‘I feel good, so why stop?’ 91-year-old opens up a new barber shop.
The old saying goes, “Choose a job you love, and you will never have to work a day in your life,” and it’s true. When you love what you do, a job isn’t work at all. It can be as enjoyable as your favorite hobby while making money at the same time.
Loving what you do is also great for your health. Studies show that people who love their work live longer, and those who are constantly stressed at their jobs have a significantly higher risk of heart disease.
Bob Rohloff is a beautiful example of the benefits of having a job you love. At 91, he opened a new business, Bob’s Old Fashioned Barbershop, in Hortonville, Wisconsin.
Rohloff started cutting hair in 1948, and 60 years later, he retired with his wife, Marian, in Arizona, but it didn’t last long. After a few months, he “unretired” and went back to cutting hair. In 2010, the couple moved back to Wisconsin, and Rohloff cut hair at the Hortonville Family Barbershop.
“Retirement isn’t that easy,” Rohloff told CNBC. “You need to stay active in something, whether it’s a hobby or a job, and I happened to enjoy my job very much … it’s fun coming into the shop; I like to do it, and I feel good, so why stop?”
Rohloff estimates he’s given over 100,000 haircuts in his life.
Fate intervened when 55-year-old Mark Karweick, who had recently returned to Wisconsin from Michigan, was introduced to Rohloff. After talking to each other for 90 minutes, they decided to open up a shop together.
The team’s new shop is a throwback to an old-school barbershop, complete with a 100-year-old chair that Rohloff jokes is the only thing in the palace older than him. “There aren’t that many old-fashioned shops left in the country, and we’re gonna try and keep it that way,” Rohloff told Spectrum News.
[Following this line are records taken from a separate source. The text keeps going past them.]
(** [Reconcile] of a cluster that is not being deleted and has the finalizer
    and its owner. *)
Definition reconcileNormal (waldurCluster : WaldurCluster) : M (result ctrl_Result) :=
  let base := waldurCluster in
  let* tenants := for_each reconcile_datacenter (cst_Tenants (wc_Status waldurCluster))
                    (cs_Datacenters (wc_Spec waldurCluster)) in
  publish (set_wc_Tenants waldurCluster tenants) base.

Definition Reconcile (req : NamespacedName) : M (result ctrl_Result) :=
  let? waldurCluster := ask (KGetWaldurCluster req)
    else err => Ret (if IsNotFound err then Ok (requeue 0) else Err err) in
  let meta := wc_ObjectMeta waldurCluster in
  if negb (Time_IsZero (om_DeletionTimestamp meta))
  then reconcileDelete waldurCluster
  else if negb (ContainsFinalizer (om_Finalizers meta) finalizer)
  then
    let fs := AddFinalizer (om_Finalizers meta) finalizer in
    let? _ := ask (KUpdateWaldurCluster (set_wc_Finalizers waldurCluster fs))
      else err => Ret (Err (Wrap err "unable to add finalizer")) in
    Ret (Ok (requeue 0))
  else if negb (has_owner "Cluster" (om_OwnerReferences meta))
  then Ret (Ok (requeue 0))
  else reconcileNormal waldurCluster.
End ClusterController.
The shop also boasts furniture relocated from an old barber shop in Michigan.
The prices are old-fashioned, too. A standard cut is just $14 and $12 for seniors.
Rohloff is a true believer in the idea that the key to good health and longevity is to keep doing what you love. “Sitting in a La-Z-Boy, that’s no way to live. Most people got their health issues, and they either give up, or they think they can’t do anything after a certain age, but they can,” Karweick said.
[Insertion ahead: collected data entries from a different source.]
(* ===== verification/MachineSafety.v ===== *)
(** Safety of the machine controller: when it orders a VM, terminates one,
    removes its finalizer, publishes a provider ID or a Ready condition. *)
From S2P Require Import Prelude Prog Types Calls Helpers CloudInit MachineController.
From S2P Require Import MachineFacts Concrete Scenario.
From Stdlib Require Import ZArith Lia.
From stdpp Require Import base gmap strings list.
Local Open Scope string_scope.
Local Open Scope list_scope.
Local Open Scope go_scope.

Section MachineSafety.
Context `{UuidLib} `{KubeLib} `{YamlLib}.
Variable r : WaldurMachineReconciler.

(** C7. One reconcile of a WaldurMachine submits at most one marketplace order for
    creation, and submits one only if the object it read is not being deleted,
    carries the finalizer and has no marketplace resource recorded. *)
Theorem machine_Reconcile_orders_once req tr o :
  execs (Reconcile r req) tr o ->
  count (S := ctl) is_order_create tr <= 1 /\
  (0 < count (S := ctl) is_order_create tr ->
   exists wm rest,
     tr = Evt (KGetWaldurMachine req) (Ok wm) :: rest /\
     Time_IsZero (om_DeletionTimestamp (wm_ObjectMeta wm)) = true /\
     ContainsFinalizer (om_Finalizers (wm_ObjectMeta wm)) machineFinalizer = true /\
     mst_MarketplaceResourceUuid (wm_Status wm) = "").
Proof.
  revert tr o. by_wp. apply Reconcile_after_get.
  - intros e. split; [|intros Hc]; unfold count in *; simpl in *; lia.
  - intros wm _. eapply wp_mono; [apply only_wp, reconcileDelete_no_create|].
    intros tr o Htr%count_0; simpl. rewrite count_cons, Htr; simpl. lia.
  - intros wm Hts Hf a. split; [|intros Hc]; unfold count in *; simpl in *; lia.
  - intros wm Hts Hf. eapply wp_mono; [apply at_most_wp, reconcileNormal_at_most|].
    intros tr o Htr; simpl. rewrite count_cons; simpl.
    destruct (decide _) as [Hu|Hu]; [|lia]. split; [lia|eauto 10].
Qed.

(** C10. The finalizer of a machine under deletion is removed only if no marketplace
    resource was ever recorded or its termination order is done; that update is then
    the only call of the reconcile, and changes nothing but the finalizer. *)
Theorem machine_finalizer_removed_when_clean wm tr o m a :
  execs (reconcileDelete wm) tr o ->
  Evt (KUpdateWaldurMachine m) a ∈ tr ->
  (mst_MarketplaceResourceUuid (wm_Status wm) = "" \/
   exists order, mst_Order (wm_Status wm) = Some order /\
     wo_Type order = Terminate /\ wo_State order = OrderStateDone) /\
  m = set_wm_Finalizers wm
        (RemoveFinalizer (om_Finalizers (wm_ObjectMeta wm)) machineFinalizer) /\
  length tr = 1.
Proof.
  intros He Hin. revert m a Hin. revert tr o He. by_wp.
  unfold reconcileDelete, removeFinalizer, patchStatus.
  destruct (bool_decide _) eqn:Hu.
  { apply bool_decide_eq_true in Hu. wp_steps; intros ?? Hin; trace_case; simplify_eq; auto. }
  destruct (has_order _ _).
  { apply (wp_without is_machine_update).
    { ctl_only. apply (reads_only _), refreshVM_reads. }
    intros tr o Htr m a Hin. by pose proof (trace_without _ _ _ _ Htr Hin). }
  destruct (has_order _ _) eqn:Hdone.
  { unfold has_order in Hdone. destruct (mst_Order _) as [order|] eqn:Ho; [|done].
    apply andb_true_iff in Hdone as [Hty Hst].
    apply bool_decide_eq_true in Hty. apply bool_decide_eq_true in Hst.
    wp_steps; intros ?? Hin; trace_case; simplify_eq; eauto 10. }
  apply (wp_without is_machine_update).
  { ctl_only; [by apply stopVM_only; [apply _|]|by apply submitTerminationOrder_only]. }
  intros tr o Htr m a Hin. by pose proof (trace_without _ _ _ _ Htr Hin).
Qed.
There’s a lot of truth to Rohloff’s philosophy. Colin Milner, founder and CEO of the International Council on Active Aging, tells Fortune that following the principles of Active Aging can extend longevity and quality of life.
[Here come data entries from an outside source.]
(* ===== verification/MachineOrder.v ===== *)
(** What the machine controller orders: the contents of the payload, the status
    after the order, and the Vault credential made for it. *)
From S2P Require Import Prelude Prog Types Calls Helpers CloudInit MachineController.
From S2P Require Import MachineFacts Concrete Scenario.
From Stdlib Require Import ZArith Lia.
From stdpp Require Import base gmap strings list.
Local Open Scope string_scope.
Local Open Scope list_scope.
Local Open Scope go_scope.

(** ** What a payload is made of *)

(** The objects the payload of a VM order refers to. *)
Record VmLookups := mkVmLookups {
  vl_tenant : OpenStackTenant;
  vl_slug : string;
  vl_tenantUuid : UUID;
  vl_project : Project;
  vl_parent : PublicOfferingDetails;
  vl_subresource : SubresourceOffering;
  vl_offering : PublicOfferingDetails;
  vl_flavor : OpenStackFlavor;
  vl_image : OpenStackImage;
  vl_groups : list OpenStackSecurityGroup;
  vl_subnets : list OpenStackSubNet;
  vl_volumeTypes : list OpenStackVolumeType;
}.

(** The URL of a security group that is called "default". *)
Definition default_url (sg : OpenStackSecurityGroup) : option string :=
  match sg_Name sg with
  | Some name => if bool_decide (name = "default") then sg_Url sg else None
  | None => None
  end.

Definition is_vm_offering (o : SubresourceOffering) : bool :=
  bool_decide (so_Type o = Some "OpenStack.Instance").

(** The payload as a function of the lookups. *)
Definition vm_payload (wm : WaldurMachine) (userData : option string) (l : VmLookups)
    (offeringUrl projectUrl : string) : OrderCreateRequest :=
  let spec := wm_Spec wm in
  mkOrderCreateRequest (Some Create) offeringUrl projectUrl None
    (InstanceAttributes
       (mkInstanceAttributes (om_Name (wm_ObjectMeta wm))
          (f_Url (vl_flavor l)) (img_Url (vl_image l))
          (omap default_url (vl_groups l)) (omap sn_Url (vl_subnets l)) [] userData
          ((fun gb => int_wrap (gb * 1024)) <$> ms_SystemDiskSize spec)
          ((fun gb => int_wrap (gb * 1024)) <$> ms_DataDiskSize spec)
          (head (vl_volumeTypes l) ≫= vt_Url) (head (vl_volumeTypes l) ≫= vt_Url)))
    None (Some true).

Section MachineOrder.
Context `{UuidLib} `{KubeLib} `{YamlLib}.
Variable r : WaldurMachineReconciler.

(** Every lookup is the first hit of its query, answered in the trace. *)
Record looked_up (wm : WaldurMachine) (wc : WaldurCluster) (tr : list (event ctl))
    (l : VmLookups) : Prop := {
  lu_tenant : cst_Tenants (wc_Status wc) !! ms_OfferingSlug (wm_Spec wm) = Some (vl_tenant l);
  lu_ready : t_MarketplaceResourceState (vl_tenant l) = ResourceStateOK;
  lu_slug : t_ProjectSlug (vl_tenant l) = Some (vl_slug l);
  lu_uuid : exists u, t_Uuid (vl_tenant l) = Some u /\ uuid_Parse u = Ok (vl_tenantUuid l);
  lu_project : exists resp, Evt (ProjectsList None None (Some (vl_slug l))) (Ok resp) ∈ tr /\
    JSON resp ≫= head = Some (vl_project l);
  lu_parent : exists resp,
    Evt (MarketplacePublicOfferingsList (ms_OfferingSlug (wm_Spec wm))) (Ok resp) ∈ tr /\
    JSON resp ≫= head = Some (vl_parent l);
  lu_subresource : exists u resp offerings,
    uuid_Parse (t_MarketplaceResourceUuid (vl_tenant l)) = Ok u /\
    Evt (MarketplaceResourcesOfferingForSubresourcesList u) (Ok resp) ∈ tr /\
    JSON resp = Some offerings /\
    List.find is_vm_offering offerings = Some (vl_subresource l);
  lu_offering : exists u resp, so_Uuid (vl_subresource l) = Some u /\
    Evt (MarketplacePublicOfferingsRetrieve u) (Ok resp) ∈ tr /\
    JSON resp = Some (vl_offering l);
  lu_flavor : exists resp,
    Evt (OpenstackFlavorsList (po_Uuid (vl_parent l)) (ms_Flavor (wm_Spec wm))) (Ok resp) ∈ tr /\
    JSON resp ≫= head = Some (vl_flavor l);
  lu_image : exists resp,
    Evt (OpenstackImagesList (po_Uuid (vl_parent l)) (ms_Image (wm_Spec wm))) (Ok resp) ∈ tr /\
    JSON resp ≫= head = Some (vl_image l);
  lu_groups : exists resp,
    Evt (OpenstackSecurityGroupsList (vl_tenantUuid l)) (Ok resp) ∈ tr /\
    JSON resp = Some (vl_groups l);
  lu_subnets : exists resp,
    Evt (OpenstackSubnetsList (vl_tenantUuid l)) (Ok resp) ∈ tr /\
    JSON resp = Some (vl_subnets l);
  lu_volumeTypes : exists resp,
    Evt (OpenstackVolumeTypesList (vl_tenantUuid l)) (Ok resp) ∈ tr /\
    JSON resp = Some (vl_volumeTypes l);
}.

(** The loops of the lookups make no calls. *)
Lemma default_groups_spec groups :
  wp (default_groups groups) (fun tr o =>
    tr = [] /\ match o with Done urls => urls = omap default_url groups | Panicked => True end).
Proof.
  unfold default_groups.
  enough (forall acc, wp (for_each (S := ctl) (fun sgRequests sg =>
      match sg_Url sg with
      | None => Ret sgRequests
      | Some url =>
          let* name := deref (sg_Name sg) in
          Ret (if bool_decide (name = defaultSecGroupName) then sgRequests ++ [url] else sgRequests)
      end) acc groups) (fun tr o =>
    tr = [] /\ match o with Done urls => urls = acc ++ omap default_url groups | Panicked => True end))
    as Hacc by exact (Hacc []).
  induction groups as [|sg groups IH]; intros acc; simpl.
  - split; [done|]. by rewrite app_nil_r.
  - unfold default_url at 1. destruct (sg_Url sg) as [url|], (sg_Name sg) as [name|]; simpl.
    all: try apply IH; try done.
    all: unfold defaultSecGroupName; case_bool_decide; try apply IH.
    eapply wp_mono; [apply IH|]. simpl. intros tr [urls|] [-> Hu]; [|done].
    split; [done|]. by rewrite Hu, <- app_assoc.
Qed.

Lemma find_vm_offering_spec offerings :
  wp (find_vm_offering offerings) (fun tr o =>
    tr = [] /\ match o with
               | Done found => found = List.find is_vm_offering offerings
               | Panicked => True
               end).
Proof.
  induction offerings as [|o offerings IH]; simpl; [done|].
  unfold is_vm_offering at 1. destruct (so_Type o) as [ty|]; simpl; [|done].
  case_bool_decide as E; case_bool_decide as E'; simplify_eq; done.
Qed.

Lemma getVMOffering_spec text :
  wp (getVMOffering text) (fun tr o => answers_ok o (fun offering => exists u resp offerings,
    uuid_Parse text = Ok u /\
    tr = [Evt (MarketplaceResourcesOfferingForSubresourcesList u) (Ok resp)] /\
    JSON resp = Some offerings /\ List.find is_vm_offering offerings = Some offering)).
Proof.
  unfold getVMOffering. wp_steps; try done.
  wp_call find_vm_offering_spec. intros _ [offering|] [-> Hfind]; simpl; [|done]. eauto 10.
Qed.

Lemma ready_tenant_spec wc slug tenant projectSlug uuid :
  ready_tenant wc slug = Ok (tenant, projectSlug, uuid) ->
  cst_Tenants (wc_Status wc) !! slug = Some tenant /\
  t_MarketplaceResourceState tenant = ResourceStateOK /\
  t_ProjectSlug tenant = Some projectSlug /\ t_Uuid tenant = Some uuid.
Proof.
  unfold ready_tenant. destruct (cst_Tenants _ !! slug) as [t|]; [|done].
  destruct (t_MarketplaceResourceState t) eqn:?; [|done].
  destruct (t_ProjectSlug t) eqn:?; [|done]. destruct (t_Uuid t) eqn:?; [|done].
  by intros [= <- <- <-].
Qed.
“Physical activity is just one of the many elements that makes up a person,” Milner says. “It’s just as important that we are socially connected and that we are intellectually active.” The keys to being an “active ager” are to stay positive, socially connected, involved with community groups, curious and calm. It’s also important to eat right and stay away from tobacco.
When asked about his advice for living a long, happy life, Rohloff believes in the importance of being active as well. “Don’t quit. I don’t think you will enjoy yourselves. Stay active in something, whether it’s a hobby or a job, but you got to stay active,” Rohloff said.